According to a report by commercial property consultants CBRE, showing that €84m was invested in retail investment properties during the first half of this year, accounting for 14% of commercial property investment activity.
Prime retail yields have contracted since the beginning of the year in response to the upsurge in investor demand. For example, prime rents on Dublin’s Grafton St have fallen to around €4,000 per square metre and are down 60% on peak values six years ago.
CBRE Ireland executive director Marie Hunt said: “Although retail sales data remains volatile, there has been considerable leasing and sales activity occurring in the Irish retail market during 2013, particularly in the Dublin market, with a number of retailers actually now finding it difficult to secure stores in their preferred high street and shopping centre locations.

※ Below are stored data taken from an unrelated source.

(** C10. At a fixed instant [Cleanup] changes no answer of [Get]: it
    deletes exactly the entries that [Get] already reports as absent
    (those with [now > Expiration]) and keeps every other entry as it
    is. *)
Theorem Cleanup_preserves_Get c now key :
  Get (Cleanup c now) now key = Get c now key
  /\ items (Cleanup c now) !! key
     = match items c !! key with
       | Some item =>
           if Time.UnixNano now >? Expiration item then None else Some item
       | None => None
       end.
Proof.
  split; [|apply Cleanup_lookup].
  unfold Get. rewrite Cleanup_lookup.
  destruct (items c !! key) as [item|]; [|done].
  destruct (Time.UnixNano now >? Expiration item) eqn:Hexp; [done|].
  by rewrite Hexp.
Qed.

(** C1, as amended. An entry is visible to [Get] at instant [t] exactly
    when it is present and [t] is not after its expiry, the expiry
    instant itself included; otherwise [Get] answers [(nil, false)].
    [Set] at [t0] stores the expiry [t0 + ttl] (when that instant fits
    an [int64] of nanoseconds), so the entry it wrote, as long as it is
    still the one under the key, is returned up to and at [t0 + ttl]
    and is absent after it; with [ttl < 0] it is absent at once, and
    with [ttl = 0] it is absent at every instant after [t0]. *)
Theorem Get_visible_iff_not_after_expiry c c' key value ttl t0 t :
  Int64.in_range t ->
  Int64.in_range (t0 + ttl) ->
  items c' !! key = items (Set_ c t0 key value ttl) !! key ->
  (forall (d : Cache V) (v : option V),
      Get d t key = (v, true)
      <-> exists item, items d !! key = Some item /\ Value item = v
                       /\ t <= Expiration item)
  /\ (forall d : Cache V, snd (Get d t key) = false -> Get d t key = (None, false))
  /\ items c' !! key = Some {| Value := value; Expiration := t0 + ttl |}
  /\ (Get c' t key = (value, true) <-> t <= t0 + ttl)
  /\ (t0 + ttl < t -> Get c' t key = (None, false))
  /\ (ttl < 0 -> t0 <= t -> Get c' t key = (None, false))
  /\ (ttl = 0 -> t0 < t -> Get c' t key = (None, false)).
Proof.
  intros Ht Hexp Hsame.
  assert (HG : Get c' t key
               = if t >? t0 + ttl then (None, false) else (value, true)).
  { rewrite (Get_ext _ _ _ _ Hsame). by apply Get_after_Set. }
  split; [intros d v; by apply Get_true_iff|].
  split; [intros d; apply Get_false_nil|].
  split; [by rewrite Hsame, Set_lookup_eq, expiration_in_range|].
  rewrite HG. destruct (Z.gtb_spec t (t0 + ttl)) as [Hgt|Hle].
  - repeat split; intros; first [done | lia].
  - repeat split; intros; first [done | lia].
Qed.

(** C7, as amended. For [ttl > 0] whose expiry instant [now + ttl]
    still fits an [int64] of nanoseconds, [Get] at the very instant of
    the [Set] returns the value and [true]. *)
Theorem Get_immediately_after_Set c key value ttl now :
  0 < ttl ->
  Int64.in_range now ->
  Int64.in_range (now + ttl) ->
  Get (Set_ c now key value ttl) now key = (value, true).
Proof.
  intros Httl Hnow Hexp. rewrite Get_after_Set by done.
  destruct (Z.gtb_spec now (now + ttl)); [lia|done].
Qed.

(** C8, as amended. For [ttl > 0] whose expiry instant [t2 + ttl] fits
    an [int64] of nanoseconds, after [Set k v1] at [t1] and [Set k v2]
    at [t2] a [Get k] before [t2 + ttl] returns [(v2, true)]; the
    second [Set] leaves the cache as if the first had never happened. *)
Theorem Set_overwrites c key v1 v2 ttl t1 t2 t :
  0 < ttl ->
  Int64.in_range t ->
  Int64.in_range (t2 + ttl) ->
  t < t2 + ttl ->
  Get (Set_ (Set_ c t1 key v1 ttl) t2 key v2 ttl) t key = (v2, true)
  /\ Set_ (Set_ c t1 key v1 ttl) t2 key v2 ttl = Set_ c t2 key v2 ttl.
Proof.
  intros Httl Ht Hexp Hbefore. split.
  - rewrite Get_after_Set by done.
    destruct (Z.gtb_spec t (t2 + ttl)); [lia|done].
  - unfold Set_; simpl. f_equal. apply insert_insert_eq.
Qed.

End WithValue.

End CacheFacts.

(** ** The order on dates *)

Module StringOrder.

Lemma ascii_compare_Lt_trans (a b c : Ascii.ascii) :
  Ascii.compare a b = Lt -> Ascii.compare b c = Lt -> Ascii.compare a c = Lt.
Proof.
  unfold Ascii.compare. rewrite !N.compare_lt_iff. apply N.lt_trans.
Qed.

Lemma compare_refl (s : string) : String.compare s s = Eq.
Proof.
  induction s as [|a s IH]; simpl; [done|].
  unfold Ascii.compare. by rewrite N.compare_refl.
Qed.

Lemma compare_Lt_trans (s1 s2 s3 : string) :
  String.compare s1 s2 = Lt -> String.compare s2 s3 = Lt ->
  String.compare s1 s3 = Lt.
Proof.
  revert s2 s3. induction s1 as [|a s1 IH]; intros [|b s2] [|c s3]; simpl;
    try done.
  destruct (Ascii.compare a b) eqn:Hab; try done;
    destruct (Ascii.compare b c) eqn:Hbc; try done; intros H12 H23.
  - apply Ascii.compare_eq_iff in Hab, Hbc. subst.
    unfold Ascii.compare. rewrite N.compare_refl. by eapply IH.
  - apply Ascii.compare_eq_iff in Hab. subst. by rewrite Hbc.
  - apply Ascii.compare_eq_iff in Hbc. subst. by rewrite Hab.
  - by rewrite (ascii_compare_Lt_trans _ _ _ Hab Hbc).
Qed.

Lemma leb_refl (s : string) : String.leb s s = true.
Proof. unfold String.leb. by rewrite compare_refl. Qed.

Lemma leb_trans (s1 s2 s3 : string) :
  String.leb s1 s2 = true -> String.leb s2 s3 = true -> String.leb s1 s3 = true.
Proof.
  unfold String.leb.
  destruct (String.compare s1 s2) eqn:H12; try done;
    destruct (String.compare s2 s3) eqn:H23; try done; intros _ _.
  - apply String.compare_eq_iff in H12, H23. subst. by rewrite compare_refl.
  - apply String.compare_eq_iff in H12. subst. by rewrite H23.
  - apply String.compare_eq_iff in H23. subst. by rewrite H12.
  - by rewrite (compare_Lt_trans _ _ _ H12 H23).
Qed.

Lemma ltb_of_leb_ne (s1 s2 : string) :
  String.leb s1 s2 = true -> s1 <> s2 -> String.ltb s1 s2 = true.
Proof.
  unfold String.leb, String.ltb.
  destruct (String.compare s1 s2) eqn:H12; try done.
  apply String.compare_eq_iff in H12. done.
Qed.

End StringOrder.

(** ** The service *)

Module ServiceFacts.
Import Models Service.

#[global] Instance desc_total : Total desc.
Proof. intros a b. unfold desc. destruct (String.leb_total a b); auto. Qed.

#[global] Instance desc_trans : Transitive desc.
Proof. intros a b c Hab Hbc. unfold desc in *. by eapply StringOrder.leb_trans. Qed.

#[global] Instance desc_antisymm : AntiSymm (=) desc.
Proof. intros a b Hab Hba. unfold desc in *. by apply String.leb_antisym. Qed.

Lemma sorted_dates_Permutation (ts : gmap string DailyPrice.t) :
  sorted_dates ts ≡ₚ (map_to_list ts).*1.
Proof. apply merge_sort_Permutation. Qed.

Lemma sorted_dates_Sorted (ts : gmap string DailyPrice.t) :
  Sorted desc (sorted_dates ts).
Proof. apply Sorted_merge_sort, _. Qed.

(** Whatever order the [range] loop yields the keys in and whatever the
    sorting algorithm, the sorted slice is this list. *)
Lemma sorted_dates_unique (ts : gmap string DailyPrice.t) (dates : list string) :
  dates ≡ₚ (map_to_list ts).*1 -> Sorted desc dates -> dates = sorted_dates ts.
Proof.
  intros Hperm Hsorted. apply (Sorted_unique desc); [done|apply sorted_dates_Sorted|].
  by rewrite Hperm, sorted_dates_Permutation.
Qed.

Lemma sorted_dates_NoDup (ts : gmap string DailyPrice.t) : NoDup (sorted_dates ts).
Proof. rewrite sorted_dates_Permutation. apply NoDup_fst_map_to_list. Qed.

Lemma sorted_dates_length (ts : gmap string DailyPrice.t) :
  length (sorted_dates ts) = size ts.
Proof.
  rewrite sorted_dates_Permutation, length_fmap. apply length_map_to_list.
Qed.

Lemma sorted_dates_elem_of (ts : gmap string DailyPrice.t) (date : string) :
  date ∈ sorted_dates ts <-> is_Some (ts !! date).
Proof.
  rewrite sorted_dates_Permutation, list_elem_of_fmap. split.
  - intros ([d p] & -> & Hin). apply elem_of_map_to_list in Hin. by exists p.
  - intros [p Hp]. exists (date, p). split; [done|]. by apply elem_of_map_to_list.
Qed.

Lemma StronglySorted_strict (l : list string) :
  StronglySorted desc l -> NoDup l -> StronglySorted strictly_desc l.
Proof.
  induction 1 as [|a l Hl IH Hall]; intros Hnd; [constructor|].
  apply NoDup_cons in Hnd as [Hnotin Hnd]. constructor; [by apply IH|].
  rewrite Forall_forall in Hall |- *. intros b Hb.
  apply StringOrder.ltb_of_leb_ne; [by apply Hall|]. intros ->. done.
Qed.

Lemma sorted_dates_strictly_desc (ts : gmap string DailyPrice.t) :
  StronglySorted strictly_desc (sorted_dates ts).
Proof.
  apply StronglySorted_strict; [|apply sorted_dates_NoDup].
  apply StronglySorted_merge_sort; apply _.
Qed.

(** *** Truncation *)

Lemma limit_negative (ndays : Z) (dates : list string) :
  ndays < 0 -> limit ndays dates = Panic (SliceBoundsOutOfRange ndays (length dates)).
Proof.
  intros Hneg. unfold limit.
  destruct (Z.gtb_spec (Z.of_nat (length dates)) ndays); [|lia].
  destruct (Z.ltb_spec ndays 0); [done|lia].
Qed.

Lemma limit_nonneg (ndays : Z) (dates : list string) :
  0 <= ndays -> limit ndays dates = Ok (take (Z.to_nat ndays) dates).
Proof.
  intros Hnn. unfold limit.
  destruct (Z.gtb_spec (Z.of_nat (length dates)) ndays).
  - destruct (Z.ltb_spec ndays 0); [lia|done].
  - rewrite take_ge; [done|lia].
Qed.

Lemma limit_Ok (ndays : Z) (dates retained : list string) :
  limit ndays dates = Ok retained ->
  0 <= ndays /\ retained = take (Z.to_nat ndays) dates.
Proof.
  intros H. destruct (Z.lt_ge_cases ndays 0) as [Hneg|Hnn].
  - by rewrite limit_negative in H.
  - rewrite limit_nonneg in H by done. by injection H as <-.
Qed.

Lemma limit_length (ndays : Z) (dates retained : list string) :
  limit ndays dates = Ok retained ->
  Z.of_nat (length retained) = Z.min ndays (Z.of_nat (length dates)).
Proof.
  intros [Hnn ->]%limit_Ok. rewrite length_take. lia.
Qed.

(** *** The loop and the transform *)

Section WithParseFloat.

Variable ParseFloat : string -> float + NumError.

Lemma process_dates_Ok ts dates prices0 total0 prices total :
  process_dates ParseFloat ts dates prices0 total0 = Ok (prices, total) ->
  exists new,
    prices = prices0 ++ new
    /\ StockPrice.Date <$> new = dates
    /\ Forall (fun p => ParseFloat (close_of ts (StockPrice.Date p))
                        = inl (StockPrice.Close p)) new
    /\ total = fold_left PrimFloat.add (StockPrice.Close <$> new) total0.
Proof.
  revert prices0 total0. induction dates as [|date rest IH]; intros prices0 total0; simpl.
  - intros [= <- <-]. exists []. by rewrite app_nil_r.
  - fold (close_of ts date).
    destruct (ParseFloat (close_of ts date)) as [closePrice|err] eqn:Hparse; [|done].
    intros (new & -> & <- & Hall & ->)%IH.
    exists ({| StockPrice.Date := date; StockPrice.Close := closePrice |} :: new).
    rewrite <- app_assoc. repeat split; try done. by constructor.
Qed.

Lemma process_dates_parses ts dates prices0 total0 :
  Forall (parses ParseFloat ts) dates ->
  exists prices total,
    process_dates ParseFloat ts dates prices0 total0 = Ok (prices, total).
Proof.
  intros Hall. revert prices0 total0.
  induction Hall as [|date rest [f Hf] _ IH]; intros prices0 total0; simpl.
  - by eexists _, _.
  - fold (close_of ts date). rewrite Hf. apply IH.
Qed.

(** Fail-fast: the first retained date whose close does not parse ends the
    loop with its error. *)
Lemma process_dates_fail ts good date rest cause prices0 total0 :
  Forall (parses ParseFloat ts) good ->
  ParseFloat (close_of ts date) = inr cause ->
  process_dates ParseFloat ts (good ++ date :: rest) prices0 total0
  = Err (ParseCloseError date cause).
Proof.
  intros Hall Hbad. revert prices0 total0.
  induction Hall as [|d good' [f Hf] _ IH]; intros prices0 total0; simpl.
  - fold (close_of ts date). by rewrite Hbad.
  - fold (close_of ts d). rewrite Hf. apply IH.
Qed.

Lemma process_dates_not_Panic ts dates prices0 total0 p :
  process_dates ParseFloat ts dates prices0 total0 <> Panic p.
Proof.
  revert prices0 total0. induction dates as [|date rest IH]; intros prices0 total0; simpl.
  - done.
  - destruct (ParseFloat _); [apply IH|done].
Qed.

“However, this is clearly not the case in provincial locations where conditions remain difficult.”
However, CBRE added that it remains to be seen what, if any, impact the earlier budget announcement will have on the retail sector.
It noted that the issue of rates continues to frustrate retailers around the country and is particularly pertinent to retailers in locations where revaluations are currently taking place — including Dublin city centre and Waterford city centre.
These assessments are due to take effect from the beginning of January.
“Unless retailers successfully appeal these rates assessments, significantly higher rates may be payable from next year. In many cases, the cost of rates is prohibitive relative to the rental payments payable, considering the extent to which prime rents have decreased from peak,” CBRE said.